Même si elle n'a pas qualité pour agir au fond, la recourante peut se plaindre par la voie du recours constitutionnel subsidiaire de la violation de ses droits de partie équivalant à un déni de justice formel (cf. ATF 129 I 217 consid. 1.4 p. 222), pour autant qu'il ne s'agisse pas de moyens ne pouvant être séparés du fond (cf. ATF 133 I 185 consid. 6. p. 198 s.; 114 Ia 307 consid. 3c p. 312 s.).

En l'espèce, invoquant l'art. 29 al. 2 Cst., la recourante réitère le grief qu'elle avait déjà formulé devant l'instance précédente. Selon elle, cette dernière ne pouvait pas se passer de la production du procès-verbal d'audition menée par la police durant la procédure ayant conduit à l'ordonnance pénale du 21 avril 2008. Ce grief ne peut être séparé du fond. En effet, en considérant que le dossier de la cause était complet, l'instance précédente a procédé à une appréciation anticipé des preuves relatives au fond de l'affaire (sur la question de l'appréciation anticipée des preuves: ATF 136 I 229 consid. 5.3 p. 236 et les références citées). Ce grief est par conséquent irrecevable.

6.
Le recours est ainsi manifestement irrecevable (art. 108 al. 1 let. a LTF) et doit être traité selon la procédure simplifiée de l'art. 108 LTF, sans qu'il y ait lieu d'ordonner un échange d'écritures. La requête d'effet suspensif est par conséquent sans objet. Les conclusions du présent recours paraissaient d'emblée vouées à l'échec, de sorte qu'il y a lieu de rejeter la demande d'assistance judiciaire (cf. art. 64 LTF). Succombant, la recourante doit supporter les frais de la procédure fédérale solidairement entre eux (art. 66 al. 1 LTF).

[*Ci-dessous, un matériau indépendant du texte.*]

(* ===== verification/Shares.v ===== *)
(** * Shares: numpy's floor division in binary64

    [shares = int(cash // price)] of [backtest_strategy]
    ([src/subcode/calculation.py]) divides two floats with numpy's
    [floor_divide] ([Machine.npy_divmod]).  This file proves that the
    result is the floor of the exact quotient of the two floats, for a
    cash that is not negative, a positive price and fewer than [2^50]
    shares: the remainder is exact, the difference and the quotient
    are rounded once each, and the last lines of [npy_divmod] snap the
    result to the integer it is near.  It follows that without fees
    an entry in binary64 arithmetic leaves the cash between zero and
    what it was. *)

From Stdlib Require Import String List ZArith QArith Qround Qabs Lia Lqa Bool.
From Stdlib Require Import Morphisms Setoid.
From S2P Require Import Prelude Floats Binary64 Backtest Machine.
Import ListNotations.

Local Open Scope Q_scope.
Local Open Scope res_scope.

(** ** The quotient before it is snapped *)

(** The quotient of [a - fmod(a, b)] by [b] is an integer [k] before
    rounding.  The difference and the quotient are rounded, each with
    a relative error of [2^-53] at most; below [2^50] the result is
    within a quarter of [k], and what follows the division in
    [npy_divmod] snaps it to [k]. *)

Lemma Qtrunc_integer (v : Q) (k : Z) : v == inject_Z k -> Qtrunc v = k.
Proof.
  destruct v as [n d]. unfold Qeq, Qtrunc. cbn. intros E.
  rewrite Z.mul_1_r in E. rewrite E. apply Z.quot_mul. lia.
Qed.

(** The rounded quotient of the rounded product [k * b] by [b]. *)
Lemma quotient64_close (b : Q) (k : Z) :
  is_binary64 b -> 0 < b -> (0 <= k)%Z -> is_binary64 (inject_Z k) ->
  Qabs (round_val (round_val (inject_Z k * b) / b) - inject_Z k)
  <= 2 * unit_roundoff * inject_Z k.
Proof.
  intros Hb Hpos Hk Hbin. destruct (binary64_multiple b Hb) as [M EM].
  assert (Ex : inject_Z k * b == inject_Z (k * M) * pow2 emin)
    by (rewrite inject_Z_mult, EM at 1; ring).
  pose proof (round_val_relative_multiple _ _ Ex) as H1.
  apply (proj2 (inject_Z_le 0 k)) in Hk. change (inject_Z 0) with 0 in Hk.
  rewrite (Qabs_pos_eq (inject_Z k * b)) in H1 by nra.
  set (sv := round_val (inject_Z k * b)) in *.
  pose proof (round_val_nearest (sv / b) (inject_Z k) Hbin) as H2.
  assert (Ey : sv / b * b == sv) by (field; lra).
  set (y := sv / b) in *. set (dv := round_val y) in *. set (K := inject_Z k) in *.
  pose proof unit_roundoff_pos as Hu. set (U := unit_roundoff) in *.
  apply Qabs_Qle_condition in H1. apply Qabs_Qle_condition.
  assert (Hy : - (U * K) <= y - K /\ y - K <= U * K) by (clearbody sv y K U; split; nra).
  revert H2. apply Qabs_case; apply Qabs_case; intros; clearbody sv y dv K U; split; lra.
Qed.

(** A binary64 number near the integer [k] is snapped to [k]. *)
Lemma snap_near (d : Q) (k : Z) :
  is_binary64 d -> (0 <= k < 2 ^ 52)%Z -> Qabs (d - inject_Z k) < 1 # 2 ->
  (k = 0%Z -> d == 0) ->
  xeq (if nonzero (Fin d)
       then if xltb (Fin (1 # 2)) (rsub round64 (Fin d) (c_floor (Fin d)))
            then radd round64 (c_floor (Fin d)) (Fin 1) else c_floor (Fin d)
       else Fin 0) (Fin (inject_Z k)).
Proof.
  intros Hd Hk Hn H0. apply Qabs_Qlt_condition in Hn.
  unfold nonzero. cbn [xeqb c_floor]. destruct (Qeq_bool d 0) eqn:E; qbool; cbn [negb].
  - assert (Ek : k = 0%Z); [|now rewrite Ek].
    assert (- 1 < k < 1)%Z; [|lia]. rewrite E in Hn.
    split; apply inject_Z_lt; change (inject_Z 1) with 1; change (inject_Z (- 1)) with (- 1); lra.
  - assert (Hk0 : 0 <= inject_Z k) by (change 0 with (inject_Z 0); apply inject_Z_le; lia).
    assert (Hf0 : (0 <= Qfloor d)%Z).
    { change 0%Z with (Qfloor 0). apply Qfloor_resp_le.
      destruct (Z.eq_dec k 0) as [->|Hne]; [rewrite H0 by reflexivity; lra|].
      assert (1 <= inject_Z k) by (change 1 with (inject_Z 1); apply inject_Z_le; lia). lra. }
    assert (Hfrac : xeq (rsub round64 (Fin d) (Fin (inject_Z (Qfloor d))))
                        (Fin (d - inject_Z (Qfloor d)))).
    { apply (rsub_exact round64); [reflexivity|reflexivity|].
      apply representable_binary64, binary64_minus_integer; auto using Qfloor_le.
      rewrite pow2_inject by (unfold prec; lia). eapply Qlt_trans with (inject_Z k + 1); [lra|].
      rewrite <- inject_Z_succ. apply inject_Z_lt. unfold prec. lia. }
    rewrite (xltb_Proper _ _ (reflexivity _) _ _ Hfrac). cbn [xltb].
    pose proof (Qfloor_le d) as Hl. pose proof (Qlt_floor d) as Hu. rewrite inject_Z_succ in Hu.
    destruct (Qltb _ _) eqn:El; qbool.
    + assert (Ef : (Qfloor d + 1)%Z = k).
      { apply Z.le_antisymm; apply Zlt_succ_le, inject_Z_lt; unfold Z.succ;
          rewrite !inject_Z_succ; lra. }
      rewrite <- Ef. unfold radd. cbn [xadd xrnd]. rewrite <- inject_Z_succ.
      apply round64_fixed, integer_binary64. unfold prec. lia.
    + assert (Ef : Qfloor d = k).
      { apply Z.le_antisymm; apply Zlt_succ_le, inject_Z_lt; unfold Z.succ;
          rewrite !inject_Z_succ; lra. }
      now rewrite Ef.
Qed.

Lemma near_integer_finite (d : Q) (k : Z) :
  (0 <= k < 2 ^ 52)%Z -> Qabs (d - inject_Z k) < 1 # 2 -> Qabs d < pow2 emax.
Proof.
  intros Hk [H1 H2]%Qabs_Qlt_condition. apply Qabs_Qlt_condition.
  pose proof (pow2_le 52 emax ltac:(unfold emax; lia)) as Hp.
  assert (E : pow2 52 == inject_Z (2 ^ 52)) by (apply pow2_inject; lia).
  assert (inject_Z (k + 1) <= inject_Z (2 ^ 52)) by (apply inject_Z_le; lia).
  assert (0 <= inject_Z k) by (change 0 with (inject_Z 0); apply inject_Z_le; lia).
  rewrite inject_Z_succ in *. split; lra.
Qed.

(** The quotient part of [npy_divmod] on binary64 numbers is the floor
    of the exact quotient. *)
Lemma npy_divmod64_floor (a b : Q) :
  is_binary64 a -> is_binary64 b -> 0 <= a -> 0 < b ->
  (Qfloor (a / b) < 2 ^ 50)%Z ->
  xeq (npy_divmod round64 a b) (Fin (inject_Z (Qfloor (a / b)))).
Proof.
  intros Ha Hb H0 Hpos Hk. assert (Hb' : ~ b == 0) by lra.
  assert (Hq : 0 <= a / b) by (apply Qle_shift_div_l; lra).
  pose proof (Qtrunc_nonneg _ Hq) as Et. pose proof (Qfloor_le (a / b)) as Hf.
  pose proof (Qfloor_div_mul_le a Hpos) as Hle.
  assert (Hk0 : (0 <= Qfloor (a / b))%Z) by (change 0%Z with (Qfloor 0); now apply Qfloor_resp_le).
  set (k := Qfloor (a / b)) in *.
  assert (Hbin : is_binary64 (inject_Z k)) by (apply integer_binary64; unfold prec; lia).
  pose proof (quotient64_close b k Hb Hpos Hk0 Hbin) as Hc.
  pose proof (round_val_mono _ _ Hle) as Hm. rewrite (round_val_fixed a Ha) in Hm.
  assert (Hs0 : 0 <= round_val (inject_Z k * b)).
  { apply round_val_nonneg, Qmult_le_0_compat; [|lra].
    change 0 with (inject_Z 0). apply inject_Z_le. exact Hk0. }
  pose proof (binary64_lt_emax a Ha) as Hmax. rewrite Qabs_pos_eq in Hmax by exact H0.
  set (sv := round_val (inject_Z k * b)) in *. set (dv := round_val (sv / b)) in *.
  assert (HK : 2 * unit_roundoff * inject_Z k <= 1 # 4).
  { assert (Hk' : inject_Z k <= inject_Z (2 ^ 50)) by (apply inject_Z_le; lia).
    assert (E : 2 * unit_roundoff * inject_Z (2 ^ 50) == 1 # 4) by (vm_compute; reflexivity).
    pose proof unit_roundoff_pos. rewrite <- E. nra. }
  assert (Hd : Qabs (dv - inject_Z k) < 1 # 2) by (eapply Qle_lt_trans; [exact Hc|lra]).
  unfold npy_divmod. rewrite fmod_adjust by exact Hb'. rewrite Et.
  assert (E0 : Qltb (a / b) (inject_Z k) = false) by now apply Qltb_ge.
  rewrite E0. clear E0.
  assert (Es : xeq (rsub round64 (Fin a) (Fin (c_fmod a b))) (Fin sv)).
  { unfold rsub. cbn [xsub xopp xadd xrnd]. unfold c_fmod. rewrite Et. fold k.
    assert (E : a + - (a - inject_Z k * b) == inject_Z k * b) by ring.
    rewrite E. unfold round64. rewrite overflow_fin; [reflexivity|fold sv; lra..]. }
  pose proof (near_integer_finite dv k ltac:(lia) Hd) as Hfin.
  assert (Ed : xeq (rdiv round64 (rsub round64 (Fin a) (Fin (c_fmod a b))) (Fin b)) (Fin dv)).
  { rewrite (rdiv_round round64 _ _ _ b Es (reflexivity _) Hb').
    apply Qabs_Qlt_condition in Hfin.
    unfold round64. rewrite overflow_fin; [reflexivity|fold dv; tauto..]. }
  destruct (rdiv round64 _ _) as [d| | |]; cbn in Ed; try tauto.
  apply snap_near; rewrite ?Ed; [|lia|exact Hd|].
  - now apply round_val_binary64.
  - intros Ek. rewrite Ek in Hc. change (inject_Z 0) with 0 in Hc.
    assert (Hz : Qabs (dv - 0) <= 0) by (eapply Qle_trans; [exact Hc|lra]).
    apply Qabs_Qle_condition in Hz. lra.
Qed.

(** C10: the shares bought in binary64 arithmetic are the floor of the
    exact quotient of the float of the cash by the float of the price,
    for a cash that is not negative, a positive price and fewer than
    [2^50] shares. *)
Theorem shares64_floor (c p : Q) :
  is_binary64 c -> is_binary64 p -> 0 <= c -> 0 < p ->
  (Qfloor (c / p) < 2 ^ 50)%Z ->
  py_int (floor_divide round64 (Fin c) p) = Ok (Qfloor (c / p)).
Proof.
  intros Hc Hp H0 Hpos Hk. unfold floor_divide.
  assert (Hp0 : ~ p == 0) by lra. apply Qeqb_neq in Hp0 as ->.
  pose proof (npy_divmod64_floor c p Hc Hp H0 Hpos Hk) as E.
  destruct (npy_divmod round64 c p) as [v| | |]; cbn in E; try tauto.
  cbn [py_int]. now rewrite (Qtrunc_integer v _ E).
Qed.

(** With one dollar and a price of ten cents nine shares are bought:
    the float nearest to 0.1 is above 0.1. *)
Lemma shares64_floor_witness :
  py_int (floor_divide round64 (Fin 1) (3602879701896397 # 36028797018963968)) = Ok 9%Z.
Proof.
  apply (shares64_floor 1 (3602879701896397 # 36028797018963968)).
  - now apply binary64b_spec.
  - now apply binary64b_spec.
  - discriminate.
  - reflexivity.
  - reflexivity.
Defined.

(** ** The cash after an entry *)

(** The cost of the shares the cash pays for, with a fee rate of
    zero, as the entry computes it: a number between zero and the
    cash. *)
Lemma cost64_within (c p : Q) (n : Z) :
  is_binary64 c -> 0 < p -> (0 <= n)%Z -> inject_Z n * p <= c ->
  exists w, radd round64 (rmul round64 (Fin (inject_Z n)) (Fin p))
              (rmul round64 (rmul round64 (Fin (inject_Z n)) (Fin p)) (Fin 0)) = Fin w /\
            0 <= w /\ w <= c.
Proof.
  intros Hc Hp Hn Hle. apply representable_binary64 in Hc.
  assert (H0 : 0 <= inject_Z n * p).
  { apply Qmult_le_0_compat; [|lra]. change 0 with (inject_Z 0). now rewrite <- Zle_Qle. }
  destruct (rnd_between round64 c _ Hc H0 Hle) as (w & Ew & Hw0 & Hwc).
  unfold rmul, radd. cbn [xmul xrnd]. rewrite Ew. cbn [xmul xrnd].
  assert (Ef : xeq (round64 (w * 0)) (Fin 0)).
  { assert (E : w * 0 == 0) by ring. rewrite E. apply rnd_0. }
  destruct (round64 (w * 0)) as [f| | |]; cbn in Ef; try tauto.
  cbn [xadd xrnd].
  assert (E : w + f == w) by (rewrite Ef; ring).
  pose proof (rnd_idem _ _ Ew) as Ei. rewrite <- E in Ei at 1.
  destruct (round64 (w + f)) as [w'| | |]; cbn in Ei; try tauto.
  exists w'. split; [reflexivity|]. rewrite Ei. now split.
Qed.

(** C24: without fees the trade of a day in binary64 arithmetic never
    overdraws a flat ledger: for a cash and a price that are floats,
    the cash not negative, the price positive and fewer than [2^50]
    shares, the cash after the trade is a number between zero and the
    cash before, whatever the signal.  The share count is the floor
    of the quotient, its cost is rounded to a float that is not above
    the cash, and the difference is rounded to a float that is not
    below zero. *)
Theorem entry64_no_overdraft (c p : Q) (z : Z) (st : loop_state) :
  is_binary64 c -> is_binary64 p -> 0 <= c -> 0 < p -> (Qfloor (c / p) < 2 ^ 50)%Z ->
  holdings st = 0%Z -> cash st = Fin c ->
  exists st' t c',
    trade_step_r round64 (Fin 0) st p z = Ok (st', t) /\
    cash st' = Fin c' /\ 0 <= c' /\ c' <= c.
Proof.
  intros Hc Hp H0 Hpos Hk Hh Hst. unfold trade_step_r. rewrite Hh, Hst.
  cbn [Z.ltb Z.compare andb]. rewrite andb_false_r.
  destruct (z =? 1)%Z; cbn [andb Z.eqb].
  2: { eexists _, _, c. split; [reflexivity|]. cbn [cash]. repeat split; auto; lra. }
  unfold floor_divide. assert (Hp0 : ~ p == 0) by lra. apply Qeqb_neq in Hp0 as ->.
  pose proof (npy_divmod64_floor c p Hc Hp H0 Hpos Hk) as E.
  destruct (npy_divmod round64 c p) as [v| | |]; unfold xeq in E; try tauto.
  cbn [py_int bind]. rewrite (Qtrunc_integer v _ E).
  destruct (Z.ltb_spec 0 (Qfloor (c / p))) as [Hn|Hn].
  2: { eexists _, _, c. split; [reflexivity|]. rewrite Hst. repeat split; auto; lra. }
  destruct (cost64_within c p (Qfloor (c / p)) Hc Hpos ltac:(lia) (Qfloor_div_mul_le c Hpos))
    as (w & -> & Hw0 & Hwc).
  apply representable_binary64 in Hc.
  destruct (rnd_between round64 c (c + - w) Hc ltac:(lra) ltac:(lra)) as (c' & Ec & H1 & H2).
  eexists _, _, c'. split; [reflexivity|]. cbn [cash]. unfold rsub. cbn [xsub xopp xadd xrnd].
  now rewrite Ec.
Qed.

(** With one dollar and a price of ten cents. *)
Lemma entry64_no_overdraft_witness :
  exists st' t c',
    trade_step_r round64 (Fin 0) (init_state (Fin 1)) (3602879701896397 # 36028797018963968) 1
    = Ok (st', t) /\ cash st' = Fin c' /\ 0 <= c' /\ c' <= 1.
Proof.
  apply (entry64_no_overdraft 1 (3602879701896397 # 36028797018963968) 1 (init_state (Fin 1))).
  - now apply binary64b_spec.
  - now apply binary64b_spec.
  - discriminate.
  - reflexivity.
  - reflexivity.
  - reflexivity.
  - reflexivity.
Defined.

Par ces motifs, le Président prononce:

1.
Le recours est irrecevable.

2.
La demande d'assistance judiciaire est rejetée.

3.
Les frais judiciaires, arrêtés à 800 fr., sont mis à la charge de la recourante.

4.
Le présent arrêt est communiqué à la recourante, à l'Office cantonal de la population et à la Cour de justice du canton de Genève, Chambre administrative, 1ère section, ainsi qu'à l'Office fédéral des migrations.

Lausanne, le 24 mai 2011
Au nom de la IIe Cour de droit public
du Tribunal fédéral suisse
Le Président: Le Greffier:

Zünd Dubey

Palavras-chave

residence permitinadmissibilitysubsidiary constitutional complaintlegal interestright to be heardarbitrary assessmentlegal aidcourt costsforeign nationals

Extraído pela Omnilex

Questão jurídica principal

Whether the public law appeal was admissible against refusal of a residence permit without a legal entitlement

Decisão extraída

The public law appeal was inadmissible because neither federal law nor international law granted the applicant a right to the permit.

Fundamentação extraída

Under Art. 83(c) LTF, decisions on foreign nationals concerning permits to which no entitlement exists are excluded from the public law appeal route.

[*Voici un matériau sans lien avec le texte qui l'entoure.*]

(** [calculate_performance_metrics(data, initial_capital)] on the
    column [data['Close']] and the columns [backtest_strategy] added. *)
Definition calculate_performance_metrics (close : list Q) (bt : backtest_result)
    (initial_capital : xfloat) : result (metrics_frame * list (string * cell)) :=
  last_value <- iloc_last (Portfolio_Value bt) ;;
  let total_return := xsub (xdiv last_value initial_capital) (Fin 1) in
  let max_drawdown := smin (drawdown_of (Portfolio_Value bt)) in
  total_fees <- iloc_last (repeat (Total_Fees bt) (length close)) ;;
  final_portfolio_value <- iloc_last (Portfolio_Value bt) ;;
  let strategy_daily_returns := Strategy_Daily_Return bt in
  let strategy_volatility := root_mul (std strategy_daily_returns) (np_sqrt (Fin 252)) in
  let risk_free_rate := Fin (1 # 100) in
  let strategy_sharpe_ratio :=
    sharpe_of strategy_daily_returns risk_free_rate strategy_volatility in
  let num_trades := abs_sum (Trades bt) in
  let bh_position := repeat 1%Z (length close) in
  first_close <- iloc_first (of_Q close) ;;
  let bh_value := map (fun x => xmul initial_capital (xdiv x first_close)) (of_Q close) in
  bh_last <- iloc_last bh_value ;;
  let bh_total_return := xsub (xdiv bh_last initial_capital) (Fin 1) in
  let bh_max_drawdown := smin (drawdown_of bh_value) in
  let bh_daily_return := fillna (Fin 0) (pct_change (of_Q close)) in
  let bh_volatility := root_mul (std bh_daily_return) (np_sqrt (Fin 252)) in
  let bh_sharpe_ratio := sharpe_of bh_daily_return risk_free_rate bh_volatility in
  bh_final_portfolio_value <- iloc_last bh_value ;;
  Ok ({| Buy_and_Hold_Position := bh_position;
         Buy_and_Hold_Portfolio_Value := bh_value;
         Buy_and_Hold_Daily_Return := bh_daily_return |},
      [ ("portfolio_value", Dollars final_portfolio_value);
        ("total_return", Percent total_return);
        ("max_drawdown", Percent max_drawdown);
        ("volatility", PercentRoot strategy_volatility);
        ("sharpe_ratio", Fixed2 strategy_sharpe_ratio);
        ("fees_paid", Dollars total_fees);
        ("number_of_trades", Count num_trades);
        ("bh_portfolio_value", Dollars bh_final_portfolio_value);
        ("bh_total_return", Percent bh_total_return);
        ("bh_max_drawdown", Percent bh_max_drawdown);
        ("bh_volatility", PercentRoot bh_volatility);
        ("bh_sharpe_ratio", Fixed2 bh_sharpe_ratio);
        ("bh_number_of_trades", Text "N/A");
        ("bh_fees_paid", Text "N/A") ]).

(** [metrics[key]]. *)
Fixpoint lookup (key : string) (m : list (string * cell)) : result cell :=
  match m with
  | [] => Raise (KeyError key)
  | (k, v) :: m' => if String.eqb k key then Ok v else lookup key m'
  end.

(** ** Positions in a column *)

Lemma iloc_last_snoc (A : Type) (s : list A) (x : A) : iloc_last (s ++ [x]) = Ok x.
Proof. unfold iloc_last. now rewrite rev_app_distr. Qed.

Lemma iloc_last_nonempty (A : Type) (s : list A) :
  s <> [] -> exists x, iloc_last s = Ok x /\ In x s.
Proof.
  intros Hne. destruct (exists_last Hne) as (s' & x & ->).
  exists x. rewrite iloc_last_snoc. split; [reflexivity|].
  apply in_or_app. right. now left.
Qed.

Lemma iloc_last_last (A : Type) (s : list A) (x d : A) :
  iloc_last s = Ok x -> last s d = x.
Proof.
  destruct s as [|a s] using rev_ind; [discriminate|].
  rewrite iloc_last_snoc, last_last. now intros [= ->].
Qed.

Lemma iloc_last_map (A B : Type) (f : A -> B) (s : list A) (x : A) :
  iloc_last s = Ok x -> iloc_last (map f s) = Ok (f x).
Proof.
  unfold iloc_last. rewrite <- map_rev. destruct (rev s); [discriminate|].
  now intros [= ->].
Qed.

(** ** Finite columns *)

(** A float that is a finite number satisfying [P]. *)
Definition fin_in (P : Q -> Prop) (x : xfloat) : Prop := exists q, x = Fin q /\ P q.

Lemma fin_in_impl (P R : Q -> Prop) (x : xfloat) :
  (forall q, P q -> R q) -> fin_in P x -> fin_in R x.
Proof. intros H (q & -> & Hq). exists q. auto. Qed.

Lemma xmin_fin_in (P : Q -> Prop) (a b : xfloat) :
  fin_in P a -> fin_in P b \/ b = NaN -> fin_in P (xmin a b).
Proof.
  intros (q & -> & Hq) [(q' & -> & Hq')| ->]; unfold xmin; cbn [is_nan].
  - destruct (xltb (Fin q') (Fin q)); [exists q'|exists q]; auto.
  - exists q. auto.
Qed.

(** The minimum of a non-empty finite column is one of its values. *)
Lemma smin_fin_in (P : Q -> Prop) (s : Series) :
  s <> [] -> Forall (fin_in P) s -> fin_in P (smin s).
Proof.
  intros Hne H. induction H as [|x s Hx Hs IH]; [congruence|].
  cbn [smin fold_right]. apply xmin_fin_in; [assumption|].
  destruct s; [now right|left]. now apply IH.
Qed.

(** ** Drawdowns *)

Lemma xmax_fin (a x : Q) :
  xmax (Fin a) (Fin x) = Fin (if Qltb a x then x else a).
Proof. unfold xmax. cbn [is_nan xltb]. now destruct (Qltb a x). Qed.

(** The drawdown of a value [x] under a peak [m]. *)
Lemma drawdown_range (x m : Q) :
  0 < x -> x <= m -> fin_in (fun d => -1 < d <= 0) (xdiv (xsub (Fin x) (Fin m)) (Fin m)).
Proof.
  intros Hx Hm. cbn [xsub xadd xopp]. rewrite xdiv_fin by lra.
  eexists. split; [reflexivity|].
  assert (0 < m) by lra. assert (0 < / m) by now apply Qinv_lt_0_compat.
  unfold Qdiv. split.
  - apply Qmult_lt_r with (z := m); [assumption|].
    rewrite <- Qmult_assoc, (Qmult_comm (/ m)), Qmult_inv_r by lra. lra.
  - apply Qmult_le_r with (z := m); [assumption|].
    rewrite <- Qmult_assoc, (Qmult_comm (/ m)), Qmult_inv_r by lra. lra.
Qed.

(** Under a positive running peak every later drawdown is in (-1, 0]. *)
Lemma drawdown_from_range (a : Q) (l : list Q) :
  0 < a -> Forall (fun x => 0 < x) l ->
  Forall (fin_in (fun d => -1 < d <= 0))
    (sdiv (map2 xsub (of_Q l) (expanding_max_from (Fin a) (of_Q l)))
          (expanding_max_from (Fin a) (of_Q l))).
Proof.
  intros Ha Hl. revert a Ha. induction Hl as [|x l Hx _ IH]; intros a Ha; [constructor|].
  cbn [of_Q map expanding_max_from]. rewrite xmax_fin.
  set (m := if Qltb a x then x else a).
  assert (Hm : x <= m /\ 0 < m).
  { subst m. destruct (Qltb a x) eqn:E; [split; lra|]. apply Qltb_ge in E. split; lra. }
  unfold sdiv. cbn [map2]. constructor; [now apply drawdown_range|].
  now apply IH.
Qed.

Lemma drawdown_of_range (vs : list Q) :
  Forall (fun x => 0 < x) vs ->
  Forall (fin_in (fun d => -1 < d <= 0)) (drawdown_of (of_Q vs)).
Proof.
  intros H. destruct H as [|x l Hx Hl]; [constructor|].
  unfold drawdown_of, expanding_max. cbn [of_Q map expanding_max_from xmax is_nan].
  unfold sdiv. cbn [map2]. constructor.
  - apply drawdown_range; [assumption|lra].
  - now apply drawdown_from_range.
Qed.

Lemma length_expanding_max_from (acc : xfloat) (s : Series) :
  length (expanding_max_from acc s) = length s.
Proof. revert acc. induction s as [|x s IH]; intros acc; simpl; auto. Qed.

Lemma drawdown_of_nonempty (s : Series) : s <> [] -> drawdown_of s <> [].
Proof. destruct s; [congruence|]. discriminate. Qed.

(** ** Variance *)

Lemma var_short (s : Series) : (length s <= 1)%nat -> var s = NaN.
Proof.
  intros H. unfold var.
  pose proof (filter_length_le (fun x => negb (is_nan x)) s) as Hf.
  now destruct (Nat.leb_spec (length (filter (fun x => negb (is_nan x)) s)) 1); [|lia].
Qed.

Lemma Qsum_squares_nonneg (m : Q) (l : list Q) :
  0 <= Qsum (map (fun x => (x - m) * (x - m)) l).
Proof.
  apply Qsum_nonneg, Forall_map, Forall_forall. intros x _. auto with bt.
Qed.

(** The variance of a list of rationals, one degree of freedom
    removed. *)
Definition Qvar (l : list Q) : Q :=
  let n := inject_Z (Z.of_nat (length l)) in
  let m := Qsum l / n in
  Qsum (map (fun x => (x - m) * (x - m)) l) / (n - 1).

Lemma inject_Z_length_gt_1 (A : Type) (l : list A) :
  (2 <= length l)%nat -> 1 < inject_Z (Z.of_nat (length l)).
Proof. intros H. change 1 with (inject_Z 1). rewrite <- Zlt_Qlt. lia. Qed.

(** On at least two finite values [var] is [Qvar]. *)
Lemma var_of_Q (l : list Q) : (2 <= length l)%nat -> var (of_Q l) = Fin (Qvar l).
Proof.
  intros H. unfold var, Qvar. rewrite filter_obs_of_Q, !length_of_Q.
  destruct (Nat.leb_spec (length l) 1); [lia|].
  pose proof (inject_Z_length_gt_1 l H) as Hn.
  set (n := inject_Z (Z.of_nat (length l))) in *. clearbody n.
  assert (Hn0 : ~ n == 0) by (intros E; rewrite E in Hn; lra).
  assert (Hn1 : ~ n - 1 == 0) by (intros E; lra).
  rewrite xsum_of_Q, xdiv_fin by assumption.
  set (m := Qsum l / n).
  replace (map (fun x => xmul (xsub x (Fin m)) (xsub x (Fin m))) (of_Q l))
    with (of_Q (map (fun x => (x - m) * (x - m)) l))
    by (unfold of_Q; rewrite !map_map; reflexivity).
  now rewrite xsum_of_Q, xdiv_fin by assumption.
Qed.

Lemma Qvar_nonneg (l : list Q) : (2 <= length l)%nat -> 0 <= Qvar l.
Proof.
  intros H. unfold Qvar. pose proof (inject_Z_length_gt_1 l H).
  apply Qle_shift_div_l; [lra|]. rewrite Qmult_0_l. apply Qsum_squares_nonneg.
Qed.

Lemma Qsum_all_eq (a : Q) (l : list Q) :
  Forall (fun x => x == a) l -> Qsum l == inject_Z (Z.of_nat (length l)) * a.
Proof.
  induction 1 as [|x l Hx _ IH]; [reflexivity|].
  change (Qsum (x :: l)) with (x + Qsum l). change (length (x :: l)) with (S (length l)).
  rewrite IH, Hx.
  rewrite Nat2Z.inj_succ, <- Z.add_1_r, inject_Z_plus. change (inject_Z 1) with 1. ring.
Qed.

(** Values that are all the same have no variance. *)
Lemma Qvar_all_eq (a : Q) (l : list Q) :
  (2 <= length l)%nat -> Forall (fun x => x == a) l -> Qvar l == 0.
Proof.
  intros H Hl. unfold Qvar. pose proof (inject_Z_length_gt_1 l H) as Hn.
  set (n := inject_Z (Z.of_nat (length l))) in *.
  assert (Hm : Qsum l / n == a) by (rewrite (Qsum_all_eq Hl); fold n; field; lra).
  set (m := Qsum l / n) in *. rewrite (@Qsum_all_eq 0).
  - rewrite length_map. fold n. field. lra.
  - apply Forall_map. eapply Forall_impl; [|exact Hl]. cbv beta.
    intros x Hx. rewrite Hx, Hm. ring.
Qed.

(** ** Reading a report *)

(** The successful run of [calculate_performance_metrics] in [H]: the
    values it read from the frame, and the frame and the report it
    returns. *)
Ltac metrics_inv H :=
  unfold calculate_performance_metrics in H;
  repeat (let x := fresh "x" in let Hx := fresh "Hx" in
          apply bind_ok in H as (x & Hx & H));
  injection H as <- <-.

Ltac lookup_report := cbv [lookup String.eqb Ascii.eqb Bool.eqb].

(** ** Correctness of the report *)

(** On a frame with at least one row nothing raises. *)
Lemma calculate_performance_metrics_defined (close : list Q) (bt : backtest_result)
    (c0 : xfloat) :
  close <> [] -> Portfolio_Value bt <> [] ->
  exists f m, calculate_performance_metrics close bt c0 = Ok (f, m).
Proof.
  intros Hc Hpv. unfold calculate_performance_metrics.
  destruct (iloc_last_nonempty Hpv) as (v & -> & _).
  destruct close as [|p close]; [congruence|].
  destruct (@iloc_last_nonempty _ (repeat (Total_Fees bt) (length (p :: close))))
    as (tf & -> & _); [discriminate|].
  cbn [bind iloc_first of_Q map].
  destruct (@iloc_last_nonempty _
              (xmul c0 (xdiv (Fin p) (Fin p)) ::
               map (fun x => xmul c0 (xdiv x (Fin p))) (map Fin close)))
    as (b & -> & _); [discriminate|].
  cbn [bind]. eauto.
Qed.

Questão jurídica principal

Whether the subsidiary constitutional complaint could be used to challenge the merits of the residence permit refusal

Decisão extraída

No; the applicant lacked a legally protected interest required for standing on the merits.

Fundamentação extraída

A mere prohibition of arbitrariness does not create a protected legal position within the meaning of Art. 115(b) LTF.

Questão jurídica principal

Whether the complaint of denial of justice / violation of the right to be heard was admissible

Decisão extraída

The grievance was inadmissible because it could not be separated from the merits and relied on an anticipatory assessment of evidence.

Fundamentação extraída

Even procedural complaints may be raised only if they are independent of the substantive dispute; here the challenge to the missing police hearing record concerned evidence appreciation on the merits.

Questão jurídica principal

Whether legal aid should be granted

Decisão extraída

Legal aid was refused because the appeal was manifestly destined to fail.

Fundamentação extraída

Since the claims had no prospect of success, the condition of non-frivolousness for legal aid under Art. 64 LTF was absent.